Namely, both marine and terrestrial plants are consumed by herbivorous animals, birds, and fish. Consequently, the organic form of phosphorus is transferred to the next level of consumers. Hence, the carnivores obtain phosphorous by eating herbivores.
It is worth noting that the rate of the phosphorus cycle is much faster in plants and animals than it is in rocks and sediments.
4. Return of Phosphorous Back to The Ecosystem
When plants, animals, birds, and fish die, they are deposited in soil and water bodies. Under conducive environmental conditions, bacteria and other microbes decompose the dead organisms. During decomposition, the organic form of phosphorous is converted into an inorganic form, which is then recycled to the soil and water.
After that, the element will end up in rock formations or sediments, where it will remain for millions of years. In the end, phosphorous is released again to the soil through weathering and absorbed by the plants. And the phosphorus cycle starts over.

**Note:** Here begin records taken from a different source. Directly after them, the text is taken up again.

(** Without one, the count of failures stays in range. *)
Lemma crawl_once_range peer s a : 0 <= s.1.1 < 14 → 0 <= (crawl_once peer s a).1.1.
Proof.
  destruct s as [[f reasons] res]. cbn [fst]. intros Hf. unfold crawl_once.
  destruct (crawl peer res a) as [res' reason]. unfold evaluate_crawl_result. cbn [connect_handshake_error should_insta_ban packets_received_total connection_time].
  pose proof (Z.mod_pos_bound (f + 14) (2 ^ 32)). pose proof (Z.mod_pos_bound (f + 1) (2 ^ 32)).
  repeat case_match; cbn [fst snd]; unfold wrap32 in *; simplify_eq; lia.
Qed.

Definition supported (peer : AddressPortNetwork) : Prop := ap_network_id peer = IPv4 ∨ ap_network_id peer = IPv6.

(** A connection that was worth it *)
Definition good_attempt (a : attempt) : Prop :=
  match a with
  | Connected packets (OtherError _) seconds => 10 <= packets < 2 ^ 32 ∧ 10 <= seconds
  | _ => False
  end.

Lemma crawl_loop_good peer attempts : ∀ res pauses,
  supported peer → Forall good_attempt attempts → connect_handshake_error res = None → should_insta_ban res = false →
  crawl_loop peer attempts (0, [], res) pauses = (None, pauses ++ replicate (length attempts) 0).
Proof.
  induction attempts as [|a attempts IH]; intros res pauses Hp Ha He Hb; cbn [crawl_loop fst snd Z.ltb length replicate].
  { by rewrite app_nil_r. }
  apply Forall_cons in Ha as [Hga Ha]. destruct a as [|packets [|text] seconds]; [done..|]. destruct Hga as [Hpk Hsec].
  assert (∃ res', crawl_once peer (0, [], res) (Connected packets (OtherError text) seconds) = (0, [], res') ∧
    connect_handshake_error res' = None ∧ should_insta_ban res' = false) as (res' & Hc & He' & Hb').
  { unfold crawl_once, crawl. destruct Hp as [->| ->]; unfold evaluate_crawl_result;
      cbn [connect_handshake_error should_insta_ban packets_received_total connection_time attempt_seconds];
      rewrite He, Hb; unfold wrap32; rewrite Z.mod_small, (proj2 (Z.ltb_ge packets 10)), (proj2 (Z.ltb_ge seconds 10)) by lia;
      by eexists. }
  change (0 <? 14) with true. cbn iota. rewrite Hc, IH by done. by rewrite <- app_assoc.
Qed.

(** * What holds of the answers *)

Definition apn_ok (a : AddressPortNetwork) : Prop :=
  (ap_network_id a = IPv4 ∧ length (ap_address a) = 4%nat) ∨
  (ap_network_id a = IPv6 ∧ length (ap_address a) = 16%nat ∧ mapped_ipv4 (ap_address a) = None).

Lemma mapped_ipv4_length address v4 : length address = 16%nat → mapped_ipv4 address = Some v4 → length v4 = 4%nat.
Proof. unfold mapped_ipv4. case_bool_decide; [|done]. intros Hl [= <-]. rewrite length_drop. lia. Qed.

Phosphorous stays in a particular ecosystem unit for a longer period, but it eventually recycles back to the environment. Hence, the percentage composition of this element remains at a virtually constant value.
According to scientific studies, the phosphorus cycle is the slowest of all the biogeochemical cycles. If you want to know other interesting facts about this cycle, read on.
Interesting Facts About Phosphorus Cycle
Fact 1: Hennig Brand is credited with discovering the element phosphorus in 1669 in Germany.
Fact 2: When he discovered phosphorous, Brand became the first person to be recognized for discovering an element.
Fact 3: You can most likely find phosphorous underground in rocks and soils. And it is essential for plant growth.
Fact 4: The majority of mined phosphorous is utilized in the manufacture of artificial fertilizers.
Fact 5: When excessive amounts of phosphorus-containing fertilizer are washed into the water bodies, it can result in algae bloom or increased algae growth.
Fact 6: The phosphorus cycle takes place at a much slower rate compared to other biogeochemical cycles. This is attributed to fact that the processes that drive the phosphorous occur at a slower rate.
Fact 7: Phosphorous plays a critical role in holding DNA (Deoxyribonucleic acid) together.
Fact 8: Phosphorous normally exists in a molecule combined with oxygen element.
Fact 9: Animals obtain phosphorous directly by consuming plants or indirectly by consuming plant-eating animals.
Fact 10: When phosphorous becomes part of the underwater sediment after being released from marine animals, it might remain there permanently.
Fact 11: Approximately 85% of the phosphorous present in the body of vertebrates, like us humans, can be found in the bones and teeth.
Fact 12: The availability of phosphorous in an environment is limited by the rate of its release during weathering.
Fact 13: Apatite [Ca5(PO4)3OH] is the main mineral with significant phosphorous content. And the production of phosphorous from its dissolution has a great influence on the productivity of an ecosystem.
Fact 14: The availability of organic phosphorous to promote plant, animal, and microbial growth depend on their degradation rate to produce free phosphate. There are several enzymes involved in the degradation. These enzymes include phytase, nucleases, and phosphatases.
Fact 15: Phosphine is the gaseous form of phosphorous. This gas is normally only found under laboratory conditions as Hydrogen phosphide (PH3). While phosphine is totally odorless in its pure form, it has a potent rancid garlic or fish smell in its impure disphosphane This gas is also highly flammable and toxic – a concentration of one part per million can quickly cause various short-term symptoms such as breathing problems and vomiting. Higher concentrations can be fatal.
Fact 16: Humans have caused significant changes to the global phosphorus cycle through various activities such as misuse of phosphorous fertilizers, shipping of phosphorus minerals, as well as shipping of food from farms to urban settings where it is lost as effluent. This has led to increased levels of phosphorous as pollutants in water bodies, resulting in eutrophication. Eutrophication has devastating effects on water ecosystems as it induces anoxic conditions.